Stakes are enormous: roughly 6.5 million bitcoin, worth hundreds of billions of dollars, sit in addresses a quantum computer could directly target. Some of those coins belong to Bitcoin's pseudonymous creator, Satoshi Nakamoto. Beyond the money, a compromise would gut Bitcoin's core tenets — "trust the code" and "sound money."

Here's how the attack works and what's being proposed to stop it.

Two ways a quantum machine could attack Bitcoin

Bitcoin's security relies on a one-way mathematical relationship. When you create a wallet, a private key generates a public key. Spending bitcoin requires proving ownership of the private key without revealing it — you use it to generate a cryptographic signature the network verifies. Modern computers would take billions of years to reverse-engineer a private key from a public key using elliptic curve cryptography (ECDSA).

But a future quantum computer could derive your private key from your public key and drain your funds.

Your public key gets exposed two ways: from idle coins onchain (long-exposure attack) or from transactions waiting in the mempool (short-exposure attack).

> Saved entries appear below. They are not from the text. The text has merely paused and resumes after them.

(** ** Encodings *)

#[export] Instance ProtoDuration_eq_dec : EqDecision ProtoDuration.
Proof. solve_decision. Defined.
#[export] Instance ProtoDuration_countable : Countable ProtoDuration.
Proof. countable_record (λ d, (pd_seconds d, pd_nanos d)) (λ '(s, n), mkProtoDuration s n). Defined.
#[export] Instance ProtoTimestamp_eq_dec : EqDecision ProtoTimestamp.
Proof. solve_decision. Defined.
#[export] Instance ProtoTimestamp_countable : Countable ProtoTimestamp.
Proof. countable_record (λ d, (pt_seconds d, pt_nanos d)) (λ '(s, n), mkProtoTimestamp s n). Defined.
#[export] Instance Fraction_eq_dec : EqDecision Fraction.
Proof. solve_decision. Defined.
#[export] Instance Fraction_countable : Countable Fraction.
Proof. countable_record (λ f, (fr_numerator f, fr_denominator f)) (λ '(n, d), mkFraction n d). Defined.
#[export] Instance RawLeafOp_countable : Countable RawLeafOp.
Proof.
  countable_record (λ l, (lo_hash l, (lo_prehash_key l, lo_prehash_value l), (lo_length l, lo_prefix l)))
    (λ '(a, (b, c), (d, e)), mkRawLeafOp a b c d e).
Defined.
#[export] Instance RawInnerSpec_countable : Countable RawInnerSpec.
Proof.
  countable_record (λ i, ((is_child_order i, is_child_size i, is_min_prefix_length i),
    (is_max_prefix_length i, is_empty_child i, is_hash i)))
    (λ '((a, b, c), (d, e, f)), mkRawInnerSpec a b c d e f).
Defined.
#[export] Instance RawProofSpec_countable : Countable RawProofSpec.
Proof.
  countable_record (λ s, ((leaf_spec s, inner_spec s), (max_depth s, min_depth s,
    prehash_key_before_comparison s))) (λ '((a, b), (c, d, e)), mkRawProofSpec a b c d e).
Defined.
#[export] Instance RawTmClientState_eq_dec : EqDecision RawTmClientState.
Proof. solve_decision. Defined.
#[export] Instance RawTmClientState_countable : Countable RawTmClientState.
Proof.
  countable_record (λ c,
    (((rtc_chain_id c, rtc_trust_level c), (rtc_trusting_period c, rtc_unbonding_period c)),
     ((rtc_max_clock_drift c, rtc_frozen_height c), (rtc_latest_height c, rtc_proof_specs c)),
     (rtc_upgrade_path c, (rtc_allow_update_after_expiry c, rtc_allow_update_after_misbehaviour c))))
    (λ '(((a, b), (c, d)), ((e, f), (g, h)), (i, (j, k))), mkRawTmClientState a b c d e f g h i j k).
Defined.
#[export] Instance RawTmConsensusState_eq_dec : EqDecision RawTmConsensusState.
Proof. solve_decision. Defined.
#[export] Instance RawTmConsensusState_countable : Countable RawTmConsensusState.
Proof.
  countable_record (λ c, (rcs_timestamp c, rcs_root c, rcs_next_validators_hash c))
    (λ '(a, b, c), mkRawTmConsensusState a b c).
Defined.
#[export] Instance TestHeader_eq_dec : EqDecision TestHeader.
Proof. solve_decision. Defined.
#[export] Instance TestHeader_countable : Countable TestHeader.
Proof.
  countable_record (λ h, ((th_chain_id h, th_height h), (th_time h, th_validators h),
    (th_next_validators h, (th_app_hash h, th_block_hash h))))
    (λ '((a, b), (c, d), (e, (f, g))), mkTestHeader a b c d e f g).
Defined.
#[export] Instance test_raw_signed_header_eq_dec : EqDecision RawSignedHeader := TestHeader_eq_dec.
#[export] Instance test_raw_signed_header_countable : Countable RawSignedHeader :=
  TestHeader_countable.
#[export] Instance test_raw_validator_set_eq_dec : EqDecision RawValidatorSet.
Proof. change (EqDecision (list Byte.byte)). apply _. Defined.
#[export] Instance test_raw_validator_set_countable : Countable RawValidatorSet.
Proof. exact (list_countable (A:=Byte.byte)). Defined.
#[export] Instance RawTmHeader_eq_dec : EqDecision RawTmHeader.
Proof. solve_decision. Defined.
#[export] Instance RawTmHeader_countable : Countable RawTmHeader.
Proof.
  countable_record (λ h, ((rh_signed_header h, rh_validator_set h),
    (rh_trusted_height h, rh_trusted_validators h)))
    (λ '((a, b), (c, d)), mkRawTmHeader a b c d).
Defined.
#[export] Instance RawTmMisbehaviour_eq_dec : EqDecision RawTmMisbehaviour.
Proof. solve_decision. Defined.
#[export] Instance RawTmMisbehaviour_countable : Countable RawTmMisbehaviour.
Proof.
  countable_record (λ m, (rmb_client_id m, (rmb_header_1 m, rmb_header_2 m)))
    (λ '(a, (b, c)), mkRawTmMisbehaviour a b c).
Defined.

P2PK addresses used by Satoshi and early miners, plus Taproot (P2TR) addresses activated in 2021, are vulnerable to long-exposure attacks. These addresses don't need to move to expose their public keys — the exposure already happened and anyone can see them. Roughly 1.7 million BTC sits in old P2PK addresses, including Satoshi's coins.

Short-exposure attacks target the mempool. While unconfirmed transactions wait there, your public key and signature are visible to the entire network. A quantum computer could watch, derive your private key during that brief window, and strike before the transaction confirms.

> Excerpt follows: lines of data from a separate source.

(* ===== verification/TestTmNetwork.v ===== *)
(** * Two concrete Tendermint chains

    Two chains create Tendermint clients of each other, open a connection and a channel by the
    four steps of each handshake, and exchange packets, one of which is acknowledged and one
    timed out, all with proofs against the headers the clients were updated with.  The crates
    are stood in for by tables: a root names a list of entries, and the verifier knows the
    headers of the two chains. *)

From S2P Require Import Prelude RustStr Identifiers Primitives Path Connection Channel Context Merkle.
From S2P Require Import ConnHandlers Module ChanHandlers PacketHandlers PacketSpec ClientHandlers.
From S2P Require Import MockClient TmTypes TmClient TmSafety Entrypoint Chain Network TmNetwork.
From S2P Require Import TestChain TestTendermint TestScript.
Local Open Scope string_scope.
Local Open Scope N_scope.

(** ** Trees as tables *)

Fixpoint assoc {K V} `{EqDecision K} (l : list (K * V)) (k : K) : option V :=
  match l with
  | [] => None
  | (k', v) :: l => if decide (k = k') then Some v else assoc l k
  end.

Lemma assoc_elem {K V} `{EqDecision K} (l : list (K * V)) k v : assoc l k = Some v → (k, v) ∈ l.
Proof.
  induction l as [|[k' v'] l IH]; cbn; [done|]. case_decide as Hk.
  - intros [= ->]. subst. apply list_elem_of_here.
  - intros ?%IH. by apply list_elem_of_further.
Qed.
Lemma elem_assoc {K V} `{EqDecision K} (l : list (K * V)) k v : (k, v) ∈ l → is_Some (assoc l k).
Proof.
  induction l as [|[k' v'] l IH]; [by intros ?%not_elem_of_nil|]. cbn. case_decide; [by eexists|].
  intros [[= <- <-]|?]%elem_of_cons; [done|by apply IH].
Qed.

Inductive side := SideA | SideB.
#[local] Instance side_eq_dec : EqDecision side.
Proof. solve_decision. Defined.
Definition tag (x : side) : Byte.byte := match x with SideA => Byte.x0a | SideB => Byte.x0b end.
Definition other (x : side) : side := match x with SideA => SideB | SideB => SideA end.

(** The root of the application at a height, and of the tree of its IBC store. *)
Definition app_root_at (x : side) (n : N) : bytes := tag x :: to_be_bytes n.
Definition ibc_root (root : bytes) : bytes := Byte.xff :: root.
Definition net_heights : list N := [10; 11; 12; 13; 14; 15; 16].

(** ** What the two chains are *)

Definition vals_of (x : side) : bytes := [tag x].
Definition chain_name (x : side) : string := match x with SideA => "chaina-0" | SideB => "chainb-0" end.
Definition time_at (n : N) : Z := sec (block_secs n).
Definition state_at (x : side) (n : N) : TmConsensusState :=
  mkTmConsensusState (time_at n : Time) (mkCommitmentRoot (app_root_at x n)) (vals_of x : TmHash).
Definition config (x : side) (latest : N) : TmClientState :=
  mkTmClientState (mkChainId (chain_name x) 0) (mkTrustThreshold 1 3) (Duration_from_secs 100)
    (Duration_from_secs 200) (Duration_from_secs 5) (at_height latest) test_specs
    ["upgrade"; "upgradedIBCState"] (mkAllowUpdate false false) None.
Definition header_for (x : side) (n trusted : N) : TmHeader :=
  mkTmHeader (mkTestHeader (chain_name x) n (time_at n) (vals_of x) (vals_of x) (app_root_at x n) [Byte.x42]
    : SignedHeader) (vals_of x : ValidatorSet) (at_height trusted) (vals_of x : ValidatorSet).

Initiatives under consideration

BIP 360: Removing public key exposure Every Taproot address permanently exposes a public key onchain — a permanent target for a future quantum attacker. BIP 360 introduces a new output type called Pay-to-Merkle-Root (P2MR) that removes the public key permanently. No public key means nothing for a quantum computer to reverse-engineer. Lightning payments, multi-signature setups and other features remain intact.

The catch: this protects only new coins going forward. The 1.7 million BTC already exposed needs separate solutions.

SPHINCS+ / SLH-DSA: Hash-based post-quantum signatures SPHINCS+ is a post-quantum signature scheme built on hash functions, immune to the quantum risks threatening ECDSA. NIST standardized it in August 2024 as FIPS 205 (SLH-DSA).

The tradeoff: size. Current Bitcoin signatures are 64 bytes. SLH-DSA signatures are 8KB or more. This would dramatically increase block space demand and transaction fees. Proposals like SHRIMPS and SHRINCS aim to reduce signature sizes while keeping post-quantum security.

Tadge Dryja's Commit/Reveal Scheme: An emergency brake for the mempool This soft fork, suggested by Lightning Network co-creator Tadge Dryja, protects mempool transactions from quantum attackers by splitting transactions into two phases: Commit and Reveal.

First, you publish a sealed fingerprint — just a hash revealing nothing about the transaction. The blockchain timestamps it permanently. Later, when you broadcast the actual transaction, your public key becomes visible. A quantum computer could derive your private key and try to forge a competing transaction. But that forged transaction gets rejected immediately. The network checks: does this spend have a prior on-chain commitment? Yours does. The attacker's doesn't.

The downside: higher costs from splitting transactions into two phases. It's described as an interim bridge while longer-term solutions develop.

Hourglass V2: Slowing the bleeding of old coins Proposed by developer Hunter Beast, Hourglass V2 targets the roughly 1.7 million BTC in older, already-exposed addresses. The proposal accepts these coins could be stolen and seeks to slow the damage by limiting sales to one bitcoin per block — preventing catastrophic overnight mass liquidation that could crater the market.

It's controversial: even this limited restriction violates the principle that no external party can ever interfere with your right to spend your coins.

Conclusion

These proposals aren't activated yet. Bitcoin's decentralized governance — spanning developers, miners and node operators — means any upgrade will take time. But the steady flow of proposals predating this week's Google report suggests the issue has long been on developers' radar, which may help temper market concerns.